Exercise description →
Which lines in the data contain the word "split"? Please copy each of them.
Dataset content Block Start
(** Property X18.

    An export is not all or nothing: at the first record without a
    title, [export_to_txt] reports the [KeyError] and leaves the file
    with the entries of the records before it and the line that numbers
    the record it stopped at. *)
Theorem export_stops_at_missing_title p w pre kv post :
  faults w = [] ->
  books w = (pre ++ PDict kv :: post)%list ->
  forallb is_book pre = true -> dict_get "title" kv = None ->
  export_to_txt p w =
  (Ok tt,
   shows [export_error (KeyError "title")]
     (written p
        (export_title +:+ export_total (length (books w)) +:+ export_rule +:+
         export_entries 1 pre +:+
         "Book #" +:+ str_nat (S (length pre)) +:+ ":" +:+ nl) w)).
Proof.
  intros Hf Hb Hpre Hk. unfold export_to_txt.
  erewrite try_except_raise_run; [apply print_run| |reflexivity].
  apply (with_open_clean _ _ _ _ _ _ _ (open_write_written p w Hf)); [|exact Hf].
  rewrite (export_head_clean p w
             (fun _ => let* bs := get_books in
                       let* _ := export_from p 1 bs in
                       print (exported_message p)) Hf).
  unfold bind at 1, get_books at 1.
  change (books (written _ _ w)) with (books w).
  pose proof (export_from_missing_title p pre kv post 1
                (export_title +:+ export_total (length (books w)) +:+ export_rule)
                w Hf Hpre Hk) as E.
  rewrite <- Hb in E. rewrite (bind_raise_run _ _ _ _ _ E).
  now rewrite !Decoding.append_assoc.
Qed.

End ExportTheorems.

(** * The library stays a library of book records *)

#[local] Instance tidy_refl : Reflexive tidy.
Proof. now intros w. Qed.

#[local] Instance tidy_trans : Transitive tidy.
Proof. intros a b c Hab Hbc Ha. auto. Qed.

Lemma tidy_of_within {A} f (m : M A) :
  writes_books f = false -> preserves (within f) m -> preserves tidy m.
Proof. intros Hf Hm w r w' E Hwf. apply Hm in E as (Hb & _). now rewrite (Hb Hf). Qed.

Lemma tidy_append b : is_book b = true -> preserves tidy (append b).
Proof.
  intros Hb w r w' [= _ <-] Hwf. simpl. rewrite forallb_app, Hwf. simpl. now rewrite Hb.
Qed.

Lemma forallb_delete {A} (f : A -> bool) i l :
  forallb f l = true -> forallb f (delete i l) = true.
Proof.
  revert i. induction l as [|x l IH]; intros i; [now destruct i|].
  intros [Hx Hl]%andb_prop. destruct i as [|i]; simpl; [exact Hl|].
  now rewrite Hx, (IH i Hl).
Qed.

Lemma tidy_pop i : preserves tidy (pop i).
Proof.
  intros w r w' E Hwf. unfold pop in E. destruct (books w !! i); injection E as _ <-.
  - simpl. now apply forallb_delete.
  - exact Hwf.
Qed.

(** The first record that matches a title, if there is one. *)
Lemma first_match_dec `{Builtins} title bs :
  Forall (fun x => has_title x = true) bs ->
  Forall (fun x => has_title x = true /\ title_matches title x = false) bs \/
  exists pre b post t,
    bs = (pre ++ b :: post)%list /\
    Forall (fun x => has_title x = true /\ title_matches title x = false) pre /\
    str_field "title" b = Some t /\ lower t = lower title.
Proof.
  induction 1 as [|b bs Hb _ IH]; [left; constructor|].
  destruct (title_matches title b) eqn:Em.
  - right. unfold title_matches in Em. destruct (str_field "title" b) as [t|] eqn:Et; [|discriminate].
    exists [], b, bs, t. split; [reflexivity|]. split; [constructor|].
    split; [exact Et | now apply String.eqb_eq].
  - destruct IH as [IH | (pre & x & post & t & -> & Hpre & Et & Hl)].
    + left. now constructor.
    + right. exists (b :: pre), x, post, t. split; [reflexivity|].
      split; [now constructor | now split].
Qed.

Lemma is_book_has_title b : is_book b = true -> has_title b = true.
Proof.
  intros Hb. destruct (is_book_fields b Hb) as (t & _ & _ & _ & _ & Et & _).
  unfold has_title, str_field. now rewrite Et.
Qed.

Section TidyProofs.
Context `{Builtins}.

Lemma tidy_print s : preserves tidy (print s).
Proof. apply (tidy_of_within shows_only); [reflexivity | apply within_print]. Qed.

Lemma tidy_input p : preserves tidy (input p).
Proof. apply (tidy_of_within answers); [reflexivity | now apply within_input]. Qed.

Lemma tidy_save_library : preserves tidy save_library.
Proof. apply (tidy_of_within saves); [reflexivity | intros w r w'; apply save_library_within]. Qed.

Lemma tidy_add_book : preserves tidy add_book.
Proof.
  unfold add_book.
  apply preserves_bind; [apply _ | apply tidy_print | intros _].
  apply preserves_bind; [apply _ | apply tidy_input | intros l1].
  apply preserves_bind; [apply _ | apply tidy_input | intros l2].
  apply preserves_bind; [apply _ | | intros year].
  { apply (tidy_of_within answers); [reflexivity | now apply within_read_year]. }
  apply preserves_bind; [apply _ | apply tidy_input | intros l3].
  apply preserves_bind; [apply _ | apply tidy_input | intros l4].
  apply preserves_bind; [apply _ | now apply tidy_append | intros _].
  apply preserves_bind; [apply _ | apply tidy_save_library | intros _].
  apply tidy_print.
Qed.

Lemma tidy_remove_scan title i bs : preserves tidy (remove_scan title i bs).
Proof.
  revert i. induction bs as [|b bs IH]; intros i; simpl; [apply tidy_print|].
  apply preserves_bind; [apply _ | | intros t].
  { apply (tidy_of_within shows_only); [reflexivity | apply within_getitem]. }
  apply preserves_bind; [apply _ | | intros tl].
  { apply (tidy_of_within shows_only); [reflexivity | apply within_method_lower]. }
  destruct (String.eqb tl (lower title)); [|apply IH].
  apply preserves_bind; [apply _ | apply tidy_pop | intros removed].
  apply preserves_bind; [apply _ | apply tidy_save_library | intros _].
  apply preserves_bind; [apply _ | | intros rt; apply tidy_print].
  apply (tidy_of_within shows_only); [reflexivity | apply within_getitem].
Qed.

Lemma tidy_remove_book : preserves tidy remove_book.
Proof.
  unfold remove_book.
  apply preserves_bind; [apply _ | | intros bs].
  { apply (tidy_of_within shows_only); [reflexivity | apply within_get_books]. }
  destruct bs; [apply tidy_print|].
  apply preserves_bind; [apply _ | apply tidy_print | intros _].
  apply preserves_bind; [apply _ | apply tidy_input | intros line].
  apply tidy_remove_scan.
Qed.

Lemma tidy_dispatch choice : preserves tidy (dispatch choice).
Proof.
  unfold dispatch.
  repeat match goal with |- preserves _ (if ?b then _ else _) => destruct b end;
    (apply preserves_bind; [apply _ | | intros _]);
    try apply preserves_ret, _; try apply tidy_print.
  - apply tidy_add_book.
  - apply tidy_remove_book.
  - apply (tidy_of_within answers); [reflexivity | now apply within_search_books].
  - apply (tidy_of_within shows_only); [reflexivity | apply within_display_all_books].
  - apply (tidy_of_within shows_only); [reflexivity | apply within_display_statistics].
  - apply (tidy_of_within (exports export_filename)); [reflexivity|].
    apply within_export_to_txt. repeat constructor.
  - apply preserves_bind; [apply _ | apply tidy_save_library | intros _].
    apply preserves_bind; [apply _ | apply tidy_print | intros _]. apply preserves_ret, _.
Qed.

(** ** What can end a turn *)

Lemma raises_only_add_book : raises_only is_eof add_book.
Proof.
  unfold add_book.
  apply raises_only_bind; [apply raises_only_print | intros _].
  apply raises_only_bind; [apply raises_only_input | intros l1].
  apply raises_only_bind; [apply raises_only_input | intros l2].
  apply raises_only_bind; [apply raises_only_read_year | intros year].
  apply raises_only_bind; [apply raises_only_input | intros l3].
  apply raises_only_bind; [apply raises_only_input | intros l4].
  apply raises_only_bind; [intros w e w'; discriminate | intros _].
  apply raises_only_bind; [apply raises_only_never, never_raises_save_library | intros _].
  apply raises_only_print.
Qed.

Lemma remove_book_ends_well w r w' :
  forallb is_book (books w) = true -> remove_book w = (r, w') -> ends_well r.
Proof.
  intros Hwf. destruct (books w) as [|b0 bs0] eqn:Eb.
  { unfold remove_book, bind, get_books. rewrite Eb. now intros [= <- _]. }
  destruct (stdin w) as [|line rest] eqn:Ein.
  { unfold remove_book, bind, get_books, print, input. rewrite Eb. simpl.
    rewrite Ein. now intros [= <- _]. }
  assert (Hne : books w <> []) by now rewrite Eb.
  assert (Ht : Forall (fun x => has_title x = true) (books w)).
  { rewrite <- Eb in Hwf. apply forallb_Forall in Hwf.
    eapply Forall_impl; [exact Hwf | apply is_book_has_title]. }
  rewrite <- Eb in *. clear Eb.
  destruct (first_match_dec (strip line) (books w) Ht)
    as [Hnone | (pre & b & post & t & Hb & Hpre & Et & Hl)].
  - rewrite (remove_book_asks w line rest Hne Ein), remove_scan_no_match by exact Hnone.
    now intros [= <- _].
  - destruct (remove_book_first_match w line rest pre b post t Ein Hb Hpre Et Hl)
      as (w1 & _ & ->).
    now intros [= <- _].
Qed.

Lemma search_books_ends_well w r w' :
  forallb is_book (books w) = true -> search_books w = (r, w') -> ends_well r.
Proof.
  intros Hwf. destruct (books w) as [|b0 bs0] eqn:Eb.
  { unfold search_books, bind, get_books. rewrite Eb. now intros [= <- _]. }
  destruct (stdin w) as [|line rest] eqn:Ein.
  { unfold search_books, bind, get_books, print, input. rewrite Eb. simpl.
    rewrite Ein. now intros [= <- _]. }
  rewrite (search_books_run w line rest); [now intros [= <- _] | | | exact Ein];
    now rewrite Eb.
Qed.

Lemma display_statistics_returns w :
  forallb is_book (books w) = true -> exists w', display_statistics w = (Ok tt, w').
Proof.
  intros Hwf. unfold display_statistics, bind at 1, get_books.
  destruct (books w) as [|b0 bs0] eqn:Eb; [eexists; reflexivity|].
  rewrite (bind_ok_run _ _ _ _ _ (count_read_ok _ _ Hwf)).
  rewrite !(bind_ok_run _ _ _ _ _ (print_run _ _)).
  rewrite (bind_ok_run _ _ _ _ _ (count_genres_ok _ _ _ Hwf)).
  rewrite (bind_ok_run _ _ _ _ _ (print_run _ _)).
  rewrite print_genres_ok. eexists; reflexivity.
Qed.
Dataset content Block End
Reply to the exercise →
    exists [], b, bs, t. split; [reflexivity|]. split; [constructor|].
    split; [exact Et | now apply String.eqb_eq].
    + right. exists (b :: pre), x, post, t. split; [reflexivity|].
      split; [now constructor | now split].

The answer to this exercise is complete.